### Description of the task
Each line of the records that holds "false" should be shown in full.

*** Data for this task ***

Lemma box_length b l : (length (mealy (box_step (downsample s)) b l).1 <= length l)%nat.
Proof.
  revert b. induction l as [|p l IH]; intros b; cbn [mealy length]; [done|].
  destruct (box_step _ b p) as [o b']. specialize (IH b'). destruct (mealy _ b' l) as [ys b'']. cbn [fst] in *.
  destruct o; cbn [length]; lia.
Qed.

(** The callback fills [lowpassed] with the samples. *)
Lemma callback_ok iq d :
  good_buf iq -> length (lowpassed d) = Z.to_nat MAXIMUM_BUF_LENGTH ->
  exists lp, callback offset_tuning 0 (flat iq) d = Some (set_lp lp (2 * Z.of_nat (length iq)) d) /\
    length lp = length (lowpassed d) /\
    has_at lp 0 (flat (map centred (if offset_tuning then iq else (mealy rot_step 0 iq).1))).
Proof.
  intros ((n & Hn) & [_ Hl] & Hu) Hm. unfold callback. change (stepped 0 1) with (@nil Z). cbn [for_arr mbind option_bind].
  assert (exists buf, (if offset_tuning then Some (flat iq) else rotate_90 (flat iq) (Z.of_nat (length (flat iq)))) = Some buf /\
    buf = flat (if offset_tuning then iq else (mealy rot_step 0 iq).1) /\ length buf = length (flat iq)) as (buf & -> & -> & Lb).
  { destruct offset_tuning; [by exists (flat iq)|]. unfold rotate_90. rewrite (stepped_eq _ 8 n) by (rewrite ?length_flat; lia).
    destruct (rotate_spec n (flat iq) 0 (fun k => k * 8) iq Hn (has_at_self _) ltac:(intros k; cbv beta; lia)) as (buf & E & L & _ & Ha & _).
    exists buf. split; [exact E|]. split; [|done]. pose proof (has_at_take _ _ Ha) as Ht. rewrite take_ge in Ht; [done|].
    rewrite length_flat. pose proof (mealy_rotated 0 iq) as Er. change (Z.of_nat (0 mod 4)) with 0 in Er.
    rewrite Er. cbn [fst]. rewrite length_imap, L, length_flat. done. }
  cbn [mbind option_bind]. rewrite length_flat in *. set (x := if offset_tuning then iq else _) in *.
  assert (Forall (fun p => is_u8 p.1 /\ is_u8 p.2) x) as Hx by (unfold x; destruct offset_tuning; [done|by apply mealy_rot_u8]).
  change MAXIMUM_BUF_LENGTH with (2 ^ 18) in Hm. replace (_ <? _) with false by lia.
  assert (map (fun b => i16 (b - 127)) (flat x) = flat (map centred x)) as ->.
  { clear -Hx. induction x as [|[a b] x IH]; [done|]. apply Forall_cons in Hx as [[Ha Hb] Hx]. cbn [flat map centred fst snd] in *.
    rewrite IH by done. unfold is_u8 in *. unfold i16. by rewrite !Z.mod_small, !Z.add_simpl_r by lia. }
  eexists. split; [do 2 f_equal; lia|]. split.
  - rewrite length_app, length_drop, !length_flat, length_map in *. lia.
  - exact (proj1 (proj1 (has_at_app _ 0 _ _) (has_at_self (flat (map centred x) ++ drop (length (flat x)) (lowpassed d))))).
Qed.

Lemma set_pre_id d : set_pre (pre d) d = d.
Proof. by destruct d. Qed.

(** The demodulation of the windows. *)
Lemma run_mode_ok d l :
  l <> [] -> has_at (lowpassed d) 0 (flat l) -> lp_len d = 2 * Z.of_nat (length l) -> 2 * Z.of_nat (length l) <= Z.of_nat (length (result d)) ->
  Forall (fun p => downsample s <= 181 -> Z.abs p.1 <= 23168 /\ Z.abs p.2 <= 23168) l ->
  let out := detect s (pre d) l in
  exists r', run_mode s d = Some (set_result r' (Z.of_nat (length out.1)) (set_pre out.2 d)) /\
    length r' = length (result d) /\ has_at r' 0 out.1.
Proof.
  intros Hne Ha Hn Hl Hb. unfold run_mode, detect. destruct (mode_demod s) eqn:Em; cbv zeta; cbn [fst snd]; unfold detected; rewrite ?Em.
  - destruct (fm_demod_spec s d l) as (r' & E & L & H'); try (done || lia); [by apply (plain_atan s Hs)|].
    exists r'. rewrite E. split; [|done]. do 3 f_equal. rewrite disc_phases, length_zip_with. cbn [length]. lia.
  - rewrite set_pre_id. apply raw_demod_spec; [done|rewrite length_flat; lia..].
  - rewrite set_pre_id, length_map. apply pairwise_spec; [done..|lia|].
    intros p Hp. rewrite Forall_forall in Hb. destruct (Hb p Hp (plain_am s Hs Em)) as [Hx Hy].
    assert (0 <= p.1 * p.1 + p.2 * p.2 <= 2 * (23168 * 23168)) by nia.
    unfold am_sample, am_value. rewrite (i32_small (p.1 * p.1)), i32_small by (unfold is_i32; nia).
    assert (Z.sqrt (p.1 * p.1 + p.2 * p.2) < 32768) by (apply Z.sqrt_lt_square; lia).
    by replace ((_ <? 0) || (32767 <? _)) with false by lia.
  - rewrite set_pre_id, length_map. apply pairwise_spec; [done..|lia|]. done.
  - rewrite set_pre_id, length_map. apply pairwise_spec; [done..|lia|]. done.
Qed.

*** End of Data for this task ***

### Answer for the task
  change MAXIMUM_BUF_LENGTH with (2 ^ 18) in Hm. replace (_ <? _) with false by lia.
    by replace ((_ <? 0) || (32767 <? _)) with false by lia.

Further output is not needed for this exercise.